> **What the task requires**
Look through the material below and return every line that contains "block".

> **Data provided**
»»
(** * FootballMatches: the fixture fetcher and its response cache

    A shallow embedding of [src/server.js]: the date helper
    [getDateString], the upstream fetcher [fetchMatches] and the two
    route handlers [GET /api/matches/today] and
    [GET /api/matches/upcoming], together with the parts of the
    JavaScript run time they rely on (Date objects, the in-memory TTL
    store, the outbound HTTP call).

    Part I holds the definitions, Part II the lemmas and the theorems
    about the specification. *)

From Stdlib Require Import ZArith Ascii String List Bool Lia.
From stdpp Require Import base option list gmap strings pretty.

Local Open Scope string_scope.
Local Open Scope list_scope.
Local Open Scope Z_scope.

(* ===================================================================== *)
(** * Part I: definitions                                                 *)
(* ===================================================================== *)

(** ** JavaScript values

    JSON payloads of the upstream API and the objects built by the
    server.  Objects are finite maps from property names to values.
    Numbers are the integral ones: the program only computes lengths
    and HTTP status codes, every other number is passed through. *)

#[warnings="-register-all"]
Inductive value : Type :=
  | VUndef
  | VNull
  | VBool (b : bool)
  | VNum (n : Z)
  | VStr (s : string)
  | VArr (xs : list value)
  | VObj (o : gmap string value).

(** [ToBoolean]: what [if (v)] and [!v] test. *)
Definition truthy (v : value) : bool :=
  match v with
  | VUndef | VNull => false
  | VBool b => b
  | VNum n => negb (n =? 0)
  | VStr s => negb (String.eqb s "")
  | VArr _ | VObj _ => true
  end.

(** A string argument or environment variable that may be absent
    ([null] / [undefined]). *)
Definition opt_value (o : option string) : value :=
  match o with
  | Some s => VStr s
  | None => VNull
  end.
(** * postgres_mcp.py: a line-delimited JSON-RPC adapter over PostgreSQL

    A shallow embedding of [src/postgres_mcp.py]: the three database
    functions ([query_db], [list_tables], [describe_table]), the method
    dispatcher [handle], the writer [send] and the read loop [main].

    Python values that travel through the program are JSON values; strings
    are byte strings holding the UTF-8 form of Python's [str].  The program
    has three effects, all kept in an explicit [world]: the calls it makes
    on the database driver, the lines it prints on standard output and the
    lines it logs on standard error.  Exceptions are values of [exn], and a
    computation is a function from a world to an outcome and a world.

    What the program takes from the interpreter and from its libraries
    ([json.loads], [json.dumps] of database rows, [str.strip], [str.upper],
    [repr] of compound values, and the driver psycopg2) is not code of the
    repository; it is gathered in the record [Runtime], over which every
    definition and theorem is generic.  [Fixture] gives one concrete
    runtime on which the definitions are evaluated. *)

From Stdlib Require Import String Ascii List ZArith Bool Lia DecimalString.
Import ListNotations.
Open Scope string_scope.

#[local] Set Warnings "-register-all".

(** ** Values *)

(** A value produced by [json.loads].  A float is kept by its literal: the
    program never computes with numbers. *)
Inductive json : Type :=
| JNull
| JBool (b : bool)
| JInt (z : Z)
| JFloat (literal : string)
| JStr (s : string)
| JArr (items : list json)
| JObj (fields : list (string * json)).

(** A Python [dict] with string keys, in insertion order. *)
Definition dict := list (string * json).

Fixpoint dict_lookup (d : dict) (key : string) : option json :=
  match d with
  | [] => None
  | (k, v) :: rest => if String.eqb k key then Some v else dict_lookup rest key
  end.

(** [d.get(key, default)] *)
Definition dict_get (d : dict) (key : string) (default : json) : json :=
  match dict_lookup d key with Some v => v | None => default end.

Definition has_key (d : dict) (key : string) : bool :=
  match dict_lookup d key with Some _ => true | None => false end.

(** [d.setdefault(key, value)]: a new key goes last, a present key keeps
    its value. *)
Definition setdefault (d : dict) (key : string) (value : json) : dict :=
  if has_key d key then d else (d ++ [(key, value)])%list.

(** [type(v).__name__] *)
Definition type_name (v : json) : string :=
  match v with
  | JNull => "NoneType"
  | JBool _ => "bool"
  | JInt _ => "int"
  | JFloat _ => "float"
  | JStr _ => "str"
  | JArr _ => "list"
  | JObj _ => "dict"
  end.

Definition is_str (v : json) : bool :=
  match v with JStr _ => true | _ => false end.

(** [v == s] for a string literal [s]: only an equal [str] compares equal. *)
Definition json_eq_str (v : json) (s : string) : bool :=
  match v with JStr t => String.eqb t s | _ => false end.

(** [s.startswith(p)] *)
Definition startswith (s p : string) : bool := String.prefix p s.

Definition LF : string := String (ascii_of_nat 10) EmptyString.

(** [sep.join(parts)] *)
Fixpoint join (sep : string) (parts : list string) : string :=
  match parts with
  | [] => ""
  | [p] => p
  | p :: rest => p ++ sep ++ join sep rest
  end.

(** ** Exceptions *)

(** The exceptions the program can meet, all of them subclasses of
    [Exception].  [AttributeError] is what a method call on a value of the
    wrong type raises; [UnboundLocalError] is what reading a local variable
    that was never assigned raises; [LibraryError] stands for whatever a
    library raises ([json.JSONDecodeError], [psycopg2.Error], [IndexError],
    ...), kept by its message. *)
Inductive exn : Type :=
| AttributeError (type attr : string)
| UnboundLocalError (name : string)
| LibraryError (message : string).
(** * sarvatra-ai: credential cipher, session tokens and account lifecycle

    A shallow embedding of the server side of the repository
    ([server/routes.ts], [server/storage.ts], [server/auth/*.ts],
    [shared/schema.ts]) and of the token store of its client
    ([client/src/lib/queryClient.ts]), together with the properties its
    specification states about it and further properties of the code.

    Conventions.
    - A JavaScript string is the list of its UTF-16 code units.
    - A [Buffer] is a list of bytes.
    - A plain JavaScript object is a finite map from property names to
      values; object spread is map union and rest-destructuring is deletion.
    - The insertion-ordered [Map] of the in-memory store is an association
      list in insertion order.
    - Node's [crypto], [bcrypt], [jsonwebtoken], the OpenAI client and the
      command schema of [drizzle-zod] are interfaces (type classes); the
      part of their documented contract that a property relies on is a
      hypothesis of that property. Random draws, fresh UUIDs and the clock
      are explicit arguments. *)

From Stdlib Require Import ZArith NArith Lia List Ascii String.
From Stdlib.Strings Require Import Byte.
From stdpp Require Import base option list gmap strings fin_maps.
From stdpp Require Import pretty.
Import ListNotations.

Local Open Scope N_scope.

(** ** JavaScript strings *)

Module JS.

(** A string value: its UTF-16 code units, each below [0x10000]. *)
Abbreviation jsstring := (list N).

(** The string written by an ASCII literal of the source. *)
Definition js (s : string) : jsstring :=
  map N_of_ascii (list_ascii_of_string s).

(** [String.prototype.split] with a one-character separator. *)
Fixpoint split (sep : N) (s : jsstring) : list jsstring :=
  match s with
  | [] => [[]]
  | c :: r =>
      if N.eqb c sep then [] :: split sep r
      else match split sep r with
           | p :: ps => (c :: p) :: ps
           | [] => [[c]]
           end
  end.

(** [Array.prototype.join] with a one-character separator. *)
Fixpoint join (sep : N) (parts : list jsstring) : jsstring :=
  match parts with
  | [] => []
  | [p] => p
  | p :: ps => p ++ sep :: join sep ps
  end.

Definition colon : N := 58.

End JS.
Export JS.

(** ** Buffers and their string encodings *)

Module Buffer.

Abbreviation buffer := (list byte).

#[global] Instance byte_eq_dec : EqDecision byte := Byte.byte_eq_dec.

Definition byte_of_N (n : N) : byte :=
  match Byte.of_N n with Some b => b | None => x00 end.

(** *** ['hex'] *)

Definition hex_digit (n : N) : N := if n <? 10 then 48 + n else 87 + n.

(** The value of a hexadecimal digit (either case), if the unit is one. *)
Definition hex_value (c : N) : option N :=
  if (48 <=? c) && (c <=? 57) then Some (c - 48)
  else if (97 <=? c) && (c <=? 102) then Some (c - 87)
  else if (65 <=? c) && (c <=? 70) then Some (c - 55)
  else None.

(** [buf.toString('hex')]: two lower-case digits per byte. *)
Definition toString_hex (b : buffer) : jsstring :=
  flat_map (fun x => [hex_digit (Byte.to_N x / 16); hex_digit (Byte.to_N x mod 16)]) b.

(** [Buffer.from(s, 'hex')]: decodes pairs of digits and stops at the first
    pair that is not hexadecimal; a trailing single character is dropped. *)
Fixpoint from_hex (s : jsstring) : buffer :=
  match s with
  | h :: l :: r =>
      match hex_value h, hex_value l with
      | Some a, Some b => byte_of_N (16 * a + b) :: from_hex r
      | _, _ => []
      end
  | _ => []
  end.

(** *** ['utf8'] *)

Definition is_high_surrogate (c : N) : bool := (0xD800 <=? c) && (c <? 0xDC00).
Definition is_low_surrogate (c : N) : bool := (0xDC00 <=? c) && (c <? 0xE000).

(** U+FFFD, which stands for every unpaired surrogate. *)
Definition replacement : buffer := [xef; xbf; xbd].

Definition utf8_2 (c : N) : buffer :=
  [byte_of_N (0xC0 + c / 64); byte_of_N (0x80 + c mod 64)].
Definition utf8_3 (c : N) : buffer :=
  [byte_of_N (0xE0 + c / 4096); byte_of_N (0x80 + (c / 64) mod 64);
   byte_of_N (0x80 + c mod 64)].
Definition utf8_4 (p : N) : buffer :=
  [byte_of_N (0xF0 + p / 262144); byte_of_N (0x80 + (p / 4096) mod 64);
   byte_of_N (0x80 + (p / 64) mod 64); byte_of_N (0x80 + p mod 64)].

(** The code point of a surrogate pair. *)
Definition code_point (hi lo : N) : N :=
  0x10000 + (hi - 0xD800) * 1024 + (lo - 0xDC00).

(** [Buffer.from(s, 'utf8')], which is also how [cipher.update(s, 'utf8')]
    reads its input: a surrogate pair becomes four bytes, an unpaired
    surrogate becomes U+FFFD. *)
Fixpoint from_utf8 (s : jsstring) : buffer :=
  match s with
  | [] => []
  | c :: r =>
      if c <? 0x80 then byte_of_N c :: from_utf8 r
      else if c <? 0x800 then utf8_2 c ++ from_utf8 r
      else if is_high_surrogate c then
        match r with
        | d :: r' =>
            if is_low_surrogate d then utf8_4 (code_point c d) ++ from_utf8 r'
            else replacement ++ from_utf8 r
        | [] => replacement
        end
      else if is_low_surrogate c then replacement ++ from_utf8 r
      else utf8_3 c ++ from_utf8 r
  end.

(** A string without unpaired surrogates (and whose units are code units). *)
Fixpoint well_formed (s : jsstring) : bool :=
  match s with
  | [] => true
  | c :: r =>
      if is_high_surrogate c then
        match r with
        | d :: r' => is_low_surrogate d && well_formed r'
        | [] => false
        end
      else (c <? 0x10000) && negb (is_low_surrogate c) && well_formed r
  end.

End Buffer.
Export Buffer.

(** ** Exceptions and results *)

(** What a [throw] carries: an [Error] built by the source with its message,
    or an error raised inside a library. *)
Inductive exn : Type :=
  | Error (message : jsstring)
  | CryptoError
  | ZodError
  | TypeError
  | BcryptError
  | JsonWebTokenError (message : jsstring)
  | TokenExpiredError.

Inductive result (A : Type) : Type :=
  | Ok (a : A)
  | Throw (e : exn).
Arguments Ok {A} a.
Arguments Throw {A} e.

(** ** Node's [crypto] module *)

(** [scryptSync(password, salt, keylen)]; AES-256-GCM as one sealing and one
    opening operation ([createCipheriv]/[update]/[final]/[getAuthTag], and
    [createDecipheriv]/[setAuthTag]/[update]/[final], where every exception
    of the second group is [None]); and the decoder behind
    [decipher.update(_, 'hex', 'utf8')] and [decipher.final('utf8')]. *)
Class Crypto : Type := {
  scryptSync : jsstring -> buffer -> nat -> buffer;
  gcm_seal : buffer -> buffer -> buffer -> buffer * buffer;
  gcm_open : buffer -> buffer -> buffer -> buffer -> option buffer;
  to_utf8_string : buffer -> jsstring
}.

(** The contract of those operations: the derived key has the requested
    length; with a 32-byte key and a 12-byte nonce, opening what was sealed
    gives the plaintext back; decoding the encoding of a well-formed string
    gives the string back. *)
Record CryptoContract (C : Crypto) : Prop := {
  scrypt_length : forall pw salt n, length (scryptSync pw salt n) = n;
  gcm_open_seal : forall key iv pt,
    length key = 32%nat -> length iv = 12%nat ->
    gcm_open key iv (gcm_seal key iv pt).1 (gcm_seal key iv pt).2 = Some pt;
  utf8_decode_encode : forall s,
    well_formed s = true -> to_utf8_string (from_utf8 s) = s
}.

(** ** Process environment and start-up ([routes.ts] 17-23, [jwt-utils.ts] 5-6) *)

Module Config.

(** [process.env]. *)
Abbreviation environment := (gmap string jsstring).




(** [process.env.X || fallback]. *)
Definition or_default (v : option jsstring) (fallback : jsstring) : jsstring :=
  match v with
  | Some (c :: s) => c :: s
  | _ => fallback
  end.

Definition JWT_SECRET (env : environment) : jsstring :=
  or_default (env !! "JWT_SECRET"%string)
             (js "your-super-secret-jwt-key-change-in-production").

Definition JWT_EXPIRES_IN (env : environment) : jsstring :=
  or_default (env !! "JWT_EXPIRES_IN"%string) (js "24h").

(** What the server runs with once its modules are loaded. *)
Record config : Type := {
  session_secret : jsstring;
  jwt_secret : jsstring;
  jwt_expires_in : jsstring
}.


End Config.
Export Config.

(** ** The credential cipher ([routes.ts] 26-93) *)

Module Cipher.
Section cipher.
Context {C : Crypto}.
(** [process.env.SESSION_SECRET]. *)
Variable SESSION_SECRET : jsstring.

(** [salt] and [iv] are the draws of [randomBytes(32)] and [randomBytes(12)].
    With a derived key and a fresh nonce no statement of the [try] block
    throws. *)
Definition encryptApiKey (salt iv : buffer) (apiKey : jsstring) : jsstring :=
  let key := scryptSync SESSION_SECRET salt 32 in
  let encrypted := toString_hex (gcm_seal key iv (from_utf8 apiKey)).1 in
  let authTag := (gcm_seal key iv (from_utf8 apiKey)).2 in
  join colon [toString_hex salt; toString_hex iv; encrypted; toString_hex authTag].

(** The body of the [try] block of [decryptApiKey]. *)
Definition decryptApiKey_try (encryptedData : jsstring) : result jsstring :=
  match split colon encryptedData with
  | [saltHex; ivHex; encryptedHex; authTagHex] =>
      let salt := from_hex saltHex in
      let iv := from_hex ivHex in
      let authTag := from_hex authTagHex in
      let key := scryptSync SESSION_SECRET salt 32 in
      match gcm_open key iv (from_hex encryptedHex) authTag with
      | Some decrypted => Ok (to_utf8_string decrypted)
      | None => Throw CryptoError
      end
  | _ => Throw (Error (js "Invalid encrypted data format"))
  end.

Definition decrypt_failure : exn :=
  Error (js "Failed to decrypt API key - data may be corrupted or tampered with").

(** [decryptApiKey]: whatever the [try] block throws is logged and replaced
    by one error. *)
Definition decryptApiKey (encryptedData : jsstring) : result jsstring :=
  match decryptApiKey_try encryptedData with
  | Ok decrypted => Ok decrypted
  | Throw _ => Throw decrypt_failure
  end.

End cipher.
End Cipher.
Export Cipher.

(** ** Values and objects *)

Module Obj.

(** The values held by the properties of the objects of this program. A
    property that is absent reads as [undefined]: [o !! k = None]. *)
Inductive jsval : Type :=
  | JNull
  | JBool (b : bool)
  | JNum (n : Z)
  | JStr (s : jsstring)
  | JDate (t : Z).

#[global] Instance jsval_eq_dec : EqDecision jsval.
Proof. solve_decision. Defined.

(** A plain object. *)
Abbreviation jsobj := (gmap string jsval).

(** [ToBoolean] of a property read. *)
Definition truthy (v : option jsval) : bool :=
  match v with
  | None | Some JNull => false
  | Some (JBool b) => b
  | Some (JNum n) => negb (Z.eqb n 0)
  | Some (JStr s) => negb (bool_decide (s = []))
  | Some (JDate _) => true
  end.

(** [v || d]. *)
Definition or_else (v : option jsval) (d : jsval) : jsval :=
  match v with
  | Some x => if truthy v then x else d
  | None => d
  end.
««
> **Output for this exercise**
    With a derived key and a fresh nonce no statement of the [try] block
(** The body of the [try] block of [decryptApiKey]. *)
(** [decryptApiKey]: whatever the [try] block throws is logged and replaced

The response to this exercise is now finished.